There is a catch to having all this power, though. You can have your square root for any negative number, but you can never get rid of i. i becomes a basis for a whole set of numbers called "complex numbers" that tend to look like "23.8678678 + 445.766i". Note the presence of i in the number. You'll get that every time. It's because i is something you can't break down. You can manipulate it, though. That's the whole reason it's around. Math dudes needed a way to get around equations that ran into negative roots. So they dreamt up (actually, rigorously proved) the meaning and existence of i (mathematically speaking). What that allowed them to do is do math with these quantities. So if you run into a negative square root in an equation, you simply get it to factor out (which means making it disappear in the mathematical sense) using i (if you can) and then move on. When it was just a negative square root with no context you couldn't do that.
So WHAT??? =]
All this got me to thinking about how it related to things I see in software. I was just training on new products we have (new to me anyway), and we ran into an odd thing. The product can retrieve the structure of queries running in a database; this code is called SQL - Structured Query Language. Well, this SQL code can get quite odd and databases made by IBM don't have the same flavor of oddness as databases made by Microsoft or whomever. We were running the tool against Microsoft's Database (SQL Server 2000 sp3a for the curious), and I got different (incorrect) results than the trainer. After a moments thought, she said "Oh yes, you need to change a setting to get SQL with double quote(") characters in it".
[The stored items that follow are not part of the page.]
(* ===== verification/WasiProofs.v ===== *)
(** * Properties of the system calls of WASI

    The contract of the C library ([SSPLaws]), the invariant under which a
    guest's memory is confined, and the theorems about [WasiTranslate] and
    [WasiSyscalls]. *)

From S2P Require Import Prelude Environ ModuleEnv VMOffsets Store Registry Memory VMContext Table Instance WasiTypes WasiInterface WasiTranslate WasiSyscalls.
Local Open Scope string_scope.
Local Open Scope list_scope.
Local Open Scope Z_scope.

(** ** The contract of the library *)

(** The memory that a call may write: the buffers that it is given for
    results. *)
Definition buffers {O} (c : ssp_call O) : list (Z * Z) :=
  match c with
  | wasmtime_ssp_fd_prestat_dir_name _ _ path path_len => [(path, path_len)]
  | wasmtime_ssp_fd_pread _ _ iovs _ | wasmtime_ssp_fd_read _ _ iovs
  | wasmtime_ssp_sock_recv _ _ iovs _ => map (λ v, (hio_buf v, hio_buf_len v)) iovs
  | wasmtime_ssp_fd_readdir _ _ buf buf_len _ | wasmtime_ssp_path_readlink _ _ _ _ buf buf_len
  | wasmtime_ssp_random_get buf buf_len => [(buf, buf_len)]
  | _ => []
  end.

(** The memory that a call may read: paths and data. *)
Definition inputs {O} (c : ssp_call O) : list (Z * Z) :=
  match c with
  | wasmtime_ssp_fd_pwrite _ _ iovs _ | wasmtime_ssp_fd_write _ _ iovs
  | wasmtime_ssp_sock_send _ _ iovs _ => map (λ v, (hcio_buf v, hcio_buf_len v)) iovs
  | wasmtime_ssp_path_create_directory _ _ path path_len
  | wasmtime_ssp_path_open _ _ _ path path_len _ _ _ _
  | wasmtime_ssp_path_readlink _ _ path path_len _ _
  | wasmtime_ssp_path_filestat_get _ _ _ path path_len
  | wasmtime_ssp_path_filestat_set_times _ _ _ path path_len _ _ _
  | wasmtime_ssp_path_unlink_file _ _ path path_len
  | wasmtime_ssp_path_remove_directory _ _ path path_len => [(path, path_len)]
  | wasmtime_ssp_path_link _ _ _ path0 path_len0 _ path1 path_len1
  | wasmtime_ssp_path_rename _ _ path0 path_len0 _ path1 path_len1
  | wasmtime_ssp_path_symlink _ path0 path_len0 _ path1 path_len1 =>
      [(path0, path_len0); (path1, path_len1)]
  | _ => []
  end.

Definition errno_ok (e : Z) : Prop := 0 ≤ e ≤ __WASI_ENOTCAPABLE.

Definition event_ok (v : host_event) : Prop :=
  fits 8 (hev_userdata v) ∧ errno_ok (hev_error v) ∧ 0 ≤ hev_type_ v ≤ 2 ∧
  fits 8 (hev_nbytes v) ∧ fits 2 (hev_flags v).
Definition filestat_ok (v : host_filestat) : Prop :=
  fits 8 (hst_dev v) ∧ fits 8 (hst_ino v) ∧ fits 1 (hst_filetype v) ∧ fits 4 (hst_nlink v) ∧
  fits 8 (hst_size v) ∧ fits 8 (hst_atim v) ∧ fits 8 (hst_mtim v) ∧ fits 8 (hst_ctim v).

(** The results of a call are values of their types; names of directories and
    transfers are shorter than [2^32]; no more events than subscriptions. *)
Definition results_ok {O} (c : ssp_call O) : O → Prop :=
  match c in ssp_call O return O → Prop with
  | wasmtime_ssp_clock_res_get _ | wasmtime_ssp_clock_time_get _ _
  | wasmtime_ssp_fd_seek _ _ _ _ | wasmtime_ssp_fd_tell _ _ => λ o, fits 8 o
  | wasmtime_ssp_fd_prestat_get _ _ => λ o, fits 1 (hpr_type o) ∧ fits 4 (hpr_name_len o)
  | wasmtime_ssp_fd_pread _ _ _ _ | wasmtime_ssp_fd_pwrite _ _ _ _ | wasmtime_ssp_fd_read _ _ _
  | wasmtime_ssp_fd_write _ _ _ | wasmtime_ssp_path_open _ _ _ _ _ _ _ _ _
  | wasmtime_ssp_fd_readdir _ _ _ _ _ | wasmtime_ssp_path_readlink _ _ _ _ _ _
  | wasmtime_ssp_sock_send _ _ _ _ => λ o, fits 4 o
  | wasmtime_ssp_fd_fdstat_get _ _ => λ o,
      fits 1 (hfs_filetype o) ∧ fits 2 (hfs_flags o) ∧ fits 8 (hfs_rights_base o) ∧
      fits 8 (hfs_rights_inheriting o)
  | wasmtime_ssp_fd_filestat_get _ _ | wasmtime_ssp_path_filestat_get _ _ _ _ _ => filestat_ok
  | wasmtime_ssp_poll_oneoff _ in_ => λ o,
      length (fst o) = length in_ ∧ 0 ≤ snd o ≤ zlen in_ ∧ Forall event_ok (fst o)
  | wasmtime_ssp_sock_recv _ _ _ _ => λ o, fits 4 (fst o) ∧ fits 2 (snd o)
  | _ => λ _, True
  end.

(** A range of host addresses inside the guest's memory. *)
Definition inside (base len : Z) (r : Z * Z) : Prop :=
  snd r = 0 ∨ (base ≤ fst r ∧ 0 ≤ snd r ∧ fst r + snd r ≤ base + len).

(** The library as far as a guest with [len] bytes of memory at [base] needs it: a
    call whose buffers and inputs are inside that memory returns an error number of
    WASI, keeps its results well-formed and writes nothing but its buffers.
    Nothing is known about a call with another address. *)
Class SSPLaws `{SSP} (base len : Z) : Prop := {
  ssp_contract {O} (c : ssp_call O) o t m e o' t' m' :
    Forall (inside base len) (buffers c) → Forall (inside base len) (inputs c) →
    results_ok c o → ssp c o t m = (e, o', t', m') →
    errno_ok e ∧ results_ok c o' ∧
    ∀ x, (∀ a n, (a, n) ∈ buffers c → ¬ (a ≤ x < a + n)) → m' x = m x;
}.

(** ** Guests *)

Section guest.
Context `{InstanceLayout}.

(** The memory that the instance at [vmctx] finds under the name [memory] is
    [len] bytes at [base]; its definition is kept outside of it. *)
Definition guest_memory (σ : rt) (vmctx base len : Z) : Prop :=
  ∃ def v plan,
    lookup_global_export σ (instance_of_vmctx vmctx) "memory" = Ret (Some (RtMemory def v plan)) ∧
    load_val (rt_mem σ) def = mkVMMemoryDefinition base len ∧
    0 < base ∧ base + 2 ^ 32 ≤ 2 ^ 64 ∧ 0 ≤ len ≤ 2 ^ 32 ∧
    (def + 16 ≤ base ∨ base + len ≤ def).

(** What [decode_ptr] answers for a memory of [len] bytes at [base]. *)
Definition checked_ptr (base len ptr n align : Z) : result Z Z :=
  if (0 <? n) && (len <? ptr + n) then Err __WASI_EFAULT
  else if ptr mod align =? 0 then Ok (base + ptr) else Err __WASI_EINVAL.

Lemma decode_ptr_checked σ vmctx base len ptr n align :
  guest_memory σ vmctx base len → fits 4 ptr → 0 ≤ n →
  decode_ptr σ vmctx ptr n align = Ret (checked_ptr base len ptr n align).
Proof.
  intros (def & v & plan & He & Hd & Hb & Hb' & Hl & _) Hp Hn. unfold decode_ptr, checked_ptr.
  rewrite He. cbn [mbind res_mbind]. rewrite Hd. cbn [md_current_length md_base].
  unfold try_bind, checked_add, in_u. cbn [mbind res_mbind].
  destruct (Z.ltb_spec 0 n); cbn [andb].
  - destruct (_ && _) eqn:E.
    + destruct (Z.leb_spec len (ptr + (n - 1))), (Z.ltb_spec len (ptr + n)); try lia; cbn; [done|].
      destruct (_ =? 0); cbn [negb]; [|done]. by rewrite op_add_fits by lia.
    + rewrite (proj2 (Z.ltb_lt _ _)); [done|].
      apply andb_false_iff in E as [E|E]; [apply Z.leb_gt in E|apply Z.ltb_ge in E]; lia.
  - cbn. destruct (_ =? 0); cbn [negb]; [|done]. by rewrite op_add_fits by lia.
Qed.
End guest.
Later on, sitting on this airplane, I was reading about the Riemann Hypothesis (a major mathematical theory). And the author was doing what all good pop-sci and pop-math authors do by giving a refresher for those of us who are not math professionals. He went over the different number families (real numbers, rational numbers, irrational numbers, complex numbers, etc.). And he gave a good explanation of i (somewhat abridged here). What struck me was that he said that i was invented out of need for people to get past restrictions in some equations dealing with negative numbers needing to have square roots. Well, that seemed very like my problem with the software.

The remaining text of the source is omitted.